To quote the Report:
The World Happiness Report is a landmark survey of the state of global happiness. The World Happiness Report 2018 ranks 156 countries by their happiness levels, and 117 countries by the happiness of their immigrants.
The rankings use data that come from the Gallup World Poll (GWP). The rankings are based on answers to the main life evaluation question asked in the poll. This is called the Cantril ladder: it asks respondents to think of a ladder, with the best possible life for them being a 10, and the worst possible life being a 0. They are then asked to rate their own current lives on that 0 to 10 scale. The rankings are from nationally representative samples, for the years 2015-2017.
The Report is very comprehensive in its discussion of methodology, and its limitations. It is also very ambitious in its conclusions. The main focus of the 2018 Report is comparing the happiness of immigrants with their local counterparts. Interestingly, they found no important differences between these two groups.

More importantly for this blog, the raw data are provided in an Appendix, so that anyone can look at what is going on. We have decided to do just that.

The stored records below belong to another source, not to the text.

(** X7: a version-3 DSA signature that [parse] has read into a fresh
    [SignatureV3] cannot be written back: [Serialize] panics at
    [sig.RSASignature.Bytes()], the RSA field being the nil interface. *)
Theorem SignatureV3_parse_Serialize_DSA_panics
  (PublicKeyById : byte -> option PublicKeyAlgorithm)
  (r rest : reader) (sig0 sig : SignatureV3) (l : list byte) :
  RSASignature sig0 = None ->
  SignatureV3_parse PublicKeyById r sig0 = Ok (sig, rest) ->
  sig_PubKeyAlgo sig = Some PubKeyAlgoDSA ->
  snd (SignatureV3_Serialize sig (mkWriter l None))
  = Panic "invalid memory address or nil pointer dereference".
Proof.
  intros Hnil Hparse Halgo.
  destruct (SignatureV3_parse_inv _ _ _ _ _ Hparse)
    as (version & sigType & time & keyId & a & h & tag & value & algo & hash
        & -> & _ & Lt & Lk & Ltag & Ea & Eh & Hst & Hct & Hik & Hpa & Hsh & Htag & Hval).
  rewrite Hpa in Halgo. injection Halgo as ->.
  destruct Hval as (mr & ms & _ & _ & _ & Hrsa). rewrite Hnil in Hrsa.
  unfold SignatureV3_Serialize.
  unfold mbindM at 1. rewrite Write_buffer.
  unfold mbindM at 1. rewrite Write_buffer, Hpa.
  unfold mbindM at 1. unfold ret at 1.
  unfold mbindM at 1. rewrite Write_buffer.
  unfold mbindM at 1. rewrite Hrsa. reflexivity.
Qed.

The Report's happiness index

Below is the first little bit of Figure 2.2 (extracted from the report), which "shows the average ladder score (the average answer to the Cantril ladder question, asking people to evaluate the quality of their current lives on a scale of 0 to 10) for each country, averaged over the years 2015-2017." As you can see, the people who claim that they are happiest are those in the Nordic countries (Finland plus the Scandinavian countries: Norway, Denmark, Iceland and Sweden). These are the people whom the world's cultural cliché sees as sitting for half the year in the gloom! Apparently, you have all got it wrong.

As we have noted before, an index can often do a poor job of summarizing data, because it reduces complex data down to just one dimension. The Happiness Report tries to alleviate this limitation by adding information about some of the other variables that correlate with the Happiness score, using colors:
Each of these bars is divided into seven segments, showing our research efforts to find possible sources for the ladder levels. The first six sub-bars show how much each of the six key variables is calculated to contribute to that country’s ladder score, relative to that in a hypothetical country called Dystopia, so named because it has values equal to the world’s lowest national averages for 2015-2017 for each of the six key variables
However, we can do much better than this, by using all of these variables in a phylogenetic network. The key variables are (color-coded from left to right in the figure above):
  1. Gross Domestic Product (GDP) per capita is in terms of Purchasing Power Parity (PPP)
  2. Social support [the national average of the binary responses to the Gallup World Poll]
  3. The time series of healthy life expectancy at birth
  4. Freedom to make life choices [the national average of binary responses to the GWP question]
  5. Generosity [the residual of regressing the national average of GWP responses]
  6. Perceptions of corruption [ the average of binary answers to two GWP questions]
For the network, we simply put all of these variables into the analysis, along with the Happiness score.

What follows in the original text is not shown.